Les élites qui doutent ou celles qui le sont
de façon auto- proclamées sans aucune légitimité, les adeptes de la bien-
pensance et de l’émotion qui ne s’assimilent pas au progrès et ne détiennent
pas la vérité n’ont pas à interdire au nom de ce qu’elles pensent ou qu’elles
croient bon, et à crier à titre préventif que ce n’est pas possible. Sinon
baissons les bras et ne nous lamentons plus.
L’état de
droit dont les conditions sont des élections libres, la séparation des pouvoirs
,la hiérarchie des normes, l’égalité
devant la loi, le respect des droits fondamentaux de l’individu, la laïcité qui
est une spécificité française, une
justice indépendante l’ensemble formant
avec ses valeurs qui viennent de
loin avec raison et justifications ce qui est la démocratie dans une république,
permet de prendre des dispositions
légales puissantes qui préservent les libertés du plus grand nombre et de
prévenir les actes les plus odieux.
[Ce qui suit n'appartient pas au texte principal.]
(** * Glider flight simulation core: physics step, lift curve, thermals

    A shallow embedding of
    - [physics/constants.ts],
    - [physics/FlightPhysics.ts] (angle of attack, lift coefficient,
      control response, [updatePhysics], [getTelemetry]),
    - the thermal system ([createThermal], [updateThermalSystem]).

    A JavaScript [number] is modelled by a real number of [R]: the arithmetic
    below is the exact arithmetic that the IEEE doubles of the program
    approximate.  [Math.random] is modelled by a sequence of draws that the
    code consumes through a cursor. *)

From Stdlib Require Import Reals Machin RNsatz Lra Lia List Bool String Arith.
Import ListNotations.

Open Scope R_scope.

(** ** The [Math] object *)

Module Math.

Definition PI : R := Rtrigo1.PI.
Definition abs (a : R) : R := Rabs a.
Definition min (a b : R) : R := Rmin a b.
Definition max (a b : R) : R := Rmax a b.
Definition sqrt (a : R) : R := R_sqrt.sqrt a.
Definition sin (a : R) : R := Rtrigo_def.sin a.
Definition cos (a : R) : R := Rtrigo_def.cos a.

(** [Math.sign]: 1, -1 or 0. *)
Definition sign (a : R) : R :=
  if Rlt_dec 0 a then 1 else if Rlt_dec a 0 then -1 else 0.

(** [Math.atan2 (b, a)]: the angle of the point (a, b).  The reals have no
    negative zero.  On the negative horizontal axis ([b] zero, [a] negative)
    JavaScript answers PI for [b] = +0 and -PI for [b] = -0, and the
    definition takes PI; where both arguments are zero JavaScript answers a
    zero or PI of either sign, and the definition takes 0.  The range proved
    below is therefore the closed [-PI, PI], which holds of both answers. *)
Definition atan2 (b a : R) : R :=
  if Rlt_dec 0 a then atan (b / a)
  else if Rlt_dec a 0 then
         (if Rle_dec 0 b then atan (b / a) + PI else atan (b / a) - PI)
  else if Rlt_dec 0 b then PI / 2
  else if Rlt_dec b 0 then - (PI / 2)
  else 0.

(** [Math.asin].  Outside [-1, 1] JavaScript answers NaN, while [Ratan.asin]
    is defined everywhere: what is proved of an arc sine below is proved
    under the condition that its argument lies in [-1, 1]. *)
Definition asin (a : R) : R := Ratan.asin a.

(** The remainder [a % b] of JavaScript: the quotient is truncated
    toward zero, so the result has the sign of [a]. *)
Definition rem (a b : R) : R :=
  let q := a / b in
  let n := if Rle_dec 0 q then Int_part q else (- Int_part (- q))%Z in
  a - b * IZR n.

(** [Math.floor] and [Math.round] (the floor of [a + 0.5]), as integers. *)
Definition floor (a : R) : Z := Int_part a.
Definition round (a : R) : Z := Int_part (a + 0.5).

(** [Math.exp] and [Math.pow] with a natural exponent. *)
Definition exp (a : R) : R := Rtrigo_def.exp a.
Definition pow (a : R) (n : nat) : R := a ^ n.

End Math.

(** ** The parts of three.js that the simulation uses

    three.js is a dependency of the program, not part of it; its vectors and
    quaternions are mutable objects and the program clones before it
    mutates, so every operation is a function here. *)

Module Vector2.

Record t : Type := mk { x : R; y : R }.

Definition distanceTo (a b : t) : R :=
  let dx := x a - x b in
  let dy := y a - y b in
  Math.sqrt (dx * dx + dy * dy).

Definition sub (a b : t) : t := mk (x a - x b) (y a - y b).
Definition length (a : t) : R := Math.sqrt (x a * x a + y a * y a).

(** [a.normalize()] is [a.divideScalar(a.length() || 1)]. *)
Definition normalize (a : t) : t :=
  let l := length a in
  let s := 1 / (if Req_dec_T l 0 then 1 else l) in
  mk (x a * s) (y a * s).

End Vector2.

Module Quaternion.

Record t : Type := mk { x : R; y : R; z : R; w : R }.

(** [new THREE.Quaternion()] *)
Definition identity : t := mk 0 0 0 1.

Definition length (q : t) : R :=
  Math.sqrt (x q * x q + y q * y q + z q * z q + w q * w q).

(** [a.multiply(b)]: the Hamilton product a * b. *)
Definition multiply (a b : t) : t :=
  mk (x a * w b + w a * x b + y a * z b - z a * y b)
     (y a * w b + w a * y b + z a * x b - x a * z b)
     (z a * w b + w a * z b + x a * y b - y a * x b)
     (w a * w b - x a * x b - y a * y b - z a * z b).

(** [q.normalize()]: a zero quaternion becomes the identity. *)
Definition normalize (q : t) : t :=
  let l := length q in
  if Req_dec_T l 0 then mk 0 0 0 1
  else let s := 1 / l in mk (x q * s) (y q * s) (z q * s) (w q * s).

End Quaternion.

Module Vector3.

Record t : Type := mk { x : R; y : R; z : R }.

(** [new THREE.Vector3()] *)
Definition zero : t := mk 0 0 0.

Definition add (a b : t) : t := mk (x a + x b) (y a + y b) (z a + z b).
Definition sub (a b : t) : t := mk (x a - x b) (y a - y b) (z a - z b).
Definition multiplyScalar (a : t) (s : R) : t := mk (x a * s) (y a * s) (z a * s).
Definition divideScalar (a : t) (s : R) : t := multiplyScalar a (1 / s).
Definition negate (a : t) : t := mk (- x a) (- y a) (- z a).
Definition dot (a b : t) : R := x a * x b + y a * y b + z a * z b.
Definition cross (a b : t) : t :=
  mk (y a * z b - z a * y b) (z a * x b - x a * z b) (x a * y b - y a * x b).
Definition length (a : t) : R := Math.sqrt (x a * x a + y a * y a + z a * z a).

(** [a.normalize()] is [a.divideScalar(a.length() || 1)]. *)
Definition normalize (a : t) : t :=
  let l := length a in
  divideScalar a (if Req_dec_T l 0 then 1 else l).

(** [v.applyQuaternion(q)]: v + q.w * t + cross(q.xyz, t) where
    t = 2 * cross(q.xyz, v). *)
Definition applyQuaternion (v : t) (q : Quaternion.t) : t :=
  let qx := Quaternion.x q in
  let qy := Quaternion.y q in
  let qz := Quaternion.z q in
  let qw := Quaternion.w q in
  let tx := 2 * (qy * z v - qz * y v) in
  let ty := 2 * (qz * x v - qx * z v) in
  let tz := 2 * (qx * y v - qy * x v) in
  mk (x v + qw * tx + qy * tz - qz * ty)
     (y v + qw * ty + qz * tx - qx * tz)
     (z v + qw * tz + qx * ty - qy * tx).

(** [y] and the like set on a clone. *)
Definition set_x (a : t) (v : R) : t := mk v (y a) (z a).
Definition set_y (a : t) (v : R) : t := mk (x a) v (z a).
Definition set_z (a : t) (v : R) : t := mk (x a) (y a) v.

End Vector3.

(** [new THREE.Quaternion().setFromAxisAngle(axis, angle)] *)
Definition setFromAxisAngle (axis : Vector3.t) (angle : R) : Quaternion.t :=
  let halfAngle := angle / 2 in
  let s := Math.sin halfAngle in
  Quaternion.mk (Vector3.x axis * s) (Vector3.y axis * s) (Vector3.z axis * s)
                (Math.cos halfAngle).

(** ** constants.ts *)

Definition RHO : R := 1.225.
Definition GRAVITY : R := 9.81.
Definition MASS : R := 420.
Definition WING_AREA_S : R := 16.0.

Definition ALPHA_0 : R := -2 * (Math.PI / 180).
Definition CL_ALPHA : R := 5.5.
Definition CL_MAX : R := 1.2.
Definition CL_MAX_NEG : R := 0.9.
Definition STALL_ALPHA_POS : R := 12 * (Math.PI / 180).
Definition STALL_ALPHA_NEG : R := -10 * (Math.PI / 180).

Definition CD_0 : R := 0.018.
Definition K_DRAG : R := 0.045.

Definition SIDE_DRAG_FACTOR : R := 2.5.
Definition ROLL_DAMP : R := 0.15.
Definition PITCH_DAMP : R := 0.12.
Definition YAW_DAMP : R := 0.25.
Definition WEATHERVANE_STRENGTH : R := 0.3.

Definition MAX_ROLL_RATE : R := 70 * (Math.PI / 180).
Definition MAX_PITCH_RATE : R := 35 * (Math.PI / 180).
Definition MAX_YAW_RATE : R := 25 * (Math.PI / 180).
Definition RUDDER_COORDINATION : R := 0.

Definition THERMAL_COUNT : nat := 20.
Definition THERMAL_CORE_RADIUS : R := 350.
Definition THERMAL_OUTER_RADIUS : R := 600.
Definition THERMAL_W_MAX : R := 20.
Definition THERMAL_W_MIN : R := 10.
Definition WIND_SPEED : R := 6.
Definition WIND_DIRECTION : R := Math.PI / 4.
Definition THERMAL_DRIFT_FACTOR : R := 0.7.
Definition THERMAL_SINK_PEAK_RADIUS : R := 250.
Definition THERMAL_SINK_WIDTH : R := 120.
Definition CLOUD_BASE : R := 1200.
Definition THERMAL_TURBULENCE_AMPLITUDE : R := 0.3.
Definition WORLD_SIZE : R := 10000.

(** ** FlightPhysics.ts: state, axes, angle of attack, lift curve *)

Record GliderState : Type := mkGliderState {
  position : Vector3.t;
  velocity : Vector3.t;
  quaternion : Quaternion.t;
  angularVelocity : Vector3.t
}.

Record ControlInput : Type := mkControlInput {
  pitch : R;
  roll : R;
  yaw : R
}.

Record WindField : Type := mkWindField {
  horizontal : Vector3.t;
  vertical : R
}.

Definition getForwardVector (q : Quaternion.t) : Vector3.t :=
  Vector3.applyQuaternion (Vector3.mk 0 0 1) q.

Definition getUpVector (q : Quaternion.t) : Vector3.t :=
  Vector3.applyQuaternion (Vector3.mk 0 1 0) q.

Definition getRightVector (q : Quaternion.t) : Vector3.t :=
  Vector3.applyQuaternion (Vector3.mk 1 0 0) q.

Definition calculateAngleOfAttack (velocity : Vector3.t) (q : Quaternion.t) : R :=
  let forward := getForwardVector q in
  let up := getUpVector q in
  let airspeed := Vector3.length velocity in
  if Rlt_dec airspeed 0.1 then 0
  else
    let velocityNorm := Vector3.normalize velocity in
    let forwardComponent := Vector3.dot velocityNorm forward in
    let upComponent := Vector3.dot velocityNorm up in
    Math.atan2 (- upComponent) forwardComponent.

(** The three branches of [calculateCL], named. *)

Definition postStallFactor (stallExcess : R) : R :=
  Math.max 0.5 (1 - stallExcess * 3).

Definition clPositiveStall (alpha : R) : R :=
  let stallExcess := alpha - STALL_ALPHA_POS in
  CL_MAX * postStallFactor stallExcess.

Definition clNegativeStall (alpha : R) : R :=
  let stallExcess := STALL_ALPHA_NEG - alpha in
  - CL_MAX_NEG * postStallFactor stallExcess.

Definition clLinear (alpha : R) : R :=
  let cl := CL_ALPHA * (alpha - ALPHA_0) in
  Math.max (- CL_MAX_NEG) (Math.min CL_MAX cl).

Definition calculateCL (alpha : R) : R :=
  if Rgt_dec alpha STALL_ALPHA_POS then clPositiveStall alpha
  else if Rlt_dec alpha STALL_ALPHA_NEG then clNegativeStall alpha
  else clLinear alpha.

Definition calculateCD (cl : R) : R := CD_0 + K_DRAG * cl * cl.

Record AeroForces : Type := mkAeroForces {
  lift : Vector3.t;
  drag : Vector3.t;
  sideForce : Vector3.t
}.

(** [windField.horizontal.clone()] with [y += windField.vertical]. *)
Definition fullWind (windField : WindField) : Vector3.t :=
  let windVector := horizontal windField in
  Vector3.set_y windVector (Vector3.y windVector + vertical windField).

Definition calculateAeroForces
    (velocity : Vector3.t) (q : Quaternion.t) (windField : WindField) : AeroForces :=
  let windVector := fullWind windField in
  let airVelocity := Vector3.sub velocity windVector in
  let airspeed := Vector3.length airVelocity in
  if Rlt_dec airspeed 0.5 then
    mkAeroForces Vector3.zero Vector3.zero Vector3.zero
  else
    let qdyn := 0.5 * RHO * airspeed * airspeed in
    let alpha := calculateAngleOfAttack airVelocity q in
    let cl := calculateCL alpha in
    let cd := calculateCD cl in
    let liftMag := qdyn * WING_AREA_S * cl in
    let dragMag := qdyn * WING_AREA_S * cd in
    let airVelocityNorm := Vector3.normalize airVelocity in
    let liftDir :=
      Vector3.normalize (Vector3.cross airVelocityNorm (getRightVector q)) in
    let dragDir := Vector3.negate airVelocityNorm in
    let right := getRightVector q in
    let sideComponent := Vector3.dot airVelocity right in
    let sideForceMag :=
      qdyn * WING_AREA_S * Math.abs sideComponent * 0.1 * SIDE_DRAG_FACTOR in
    let sideForceDir := Vector3.multiplyScalar right (- Math.sign sideComponent) in
    mkAeroForces (Vector3.multiplyScalar liftDir liftMag)
                 (Vector3.multiplyScalar dragDir dragMag)
                 (Vector3.multiplyScalar sideForceDir sideForceMag).

(** ** Control response *)

Definition applyControlInputs
    (angularVelocity : Vector3.t) (controls : ControlInput) (deltaTime : R) : Vector3.t :=
  let targetRollRate := roll controls * MAX_ROLL_RATE in
  let targetPitchRate := - pitch controls * MAX_PITCH_RATE in
  let autoYaw := roll controls * MAX_YAW_RATE * RUDDER_COORDINATION in
  let manualYaw := - yaw controls * MAX_YAW_RATE in
  let targetYawRate := manualYaw + autoYaw in
  let rollResponse := 5.0 in
  let pitchResponse := 4.0 in
  let yawResponse := 4.0 in
  let wx := Vector3.x angularVelocity in
  let wy := Vector3.y angularVelocity in
  let wz := Vector3.z angularVelocity in
  Vector3.mk (wx + (targetPitchRate - wx) * pitchResponse * deltaTime)
             (wy + (targetYawRate - wy) * yawResponse * deltaTime)
             (wz + (targetRollRate - wz) * rollResponse * deltaTime).

Definition applyDamping (angularVelocity : Vector3.t) (deltaTime : R) : Vector3.t :=
  Vector3.mk (Vector3.x angularVelocity * (1 - PITCH_DAMP * deltaTime * 10))
             (Vector3.y angularVelocity * (1 - YAW_DAMP * deltaTime * 10))
             (Vector3.z angularVelocity * (1 - ROLL_DAMP * deltaTime * 10)).

Definition applyWeathervane
    (angularVelocity velocity : Vector3.t) (q : Quaternion.t) (deltaTime : R) : Vector3.t :=
  let airspeed := Vector3.length velocity in
  if Rlt_dec airspeed 5 then angularVelocity
  else
    let velocityNorm := Vector3.normalize velocity in
    let right := getRightVector q in
    let sideslip := Vector3.dot velocityNorm right in
    if Rlt_dec (Math.abs sideslip) 0.01 then angularVelocity
    else
      let speedFactor := Math.min 1 (airspeed / 30) in
      let targetYawRate := - sideslip * WEATHERVANE_STRENGTH * speedFactor in
      Vector3.set_y angularVelocity
        (Vector3.y angularVelocity
         + (targetYawRate - Vector3.y angularVelocity) * deltaTime * 3).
Il motive le refus des revendications les
plus incompatibles avec notre art de vivre. Il donne du réconfort et de
l’espoir aux citoyens qui veulent vivre en paix et savent de quoi sera fait le
futur. C’est rassurant. Comme d’habitude on criera au fascisme ou au totalitarisme rampant car on n’a pas peur des
mots en isme qui ne correspondent en rien à notre époque en France. On aime se
donner des frissons et des excuses pour ne rien faire. Pas de vagues sauf la 2ème
du covid !
Mais chacun constate que nos ennemis utilisent
nos armes légales et notre état de droit pour les retourner contre nous. Soyons courageux dans notre propre intérêt. Ne
renonçons pas sans combattre, essayons l’union et faisons-nous confiance.
Prenons les mesures coercitives qui s’imposent, une loi pouvant toujours être
annulée dans l’avenir par une autre si les conditions ont changé sans pour
autant créer un état d’urgence ou d’exception sans oublier de s’appuyer sur la
morale et le bon sens ce qui fait largement défaut à ceux qui voient l’abandon
des libertés en tout et le pire à nos portes intérieures. Nos éminents juristes
du Conseil d’Etat et de la Cour de cassation sous l’œil attentif des sages du
conseil constitutionnel savent faire d’autant plus qu’ils n’ont pas à se
substituer aux politiques. L'autorité n’exclut ni l’empathie ni la lucidité ni l’audace nécessaire.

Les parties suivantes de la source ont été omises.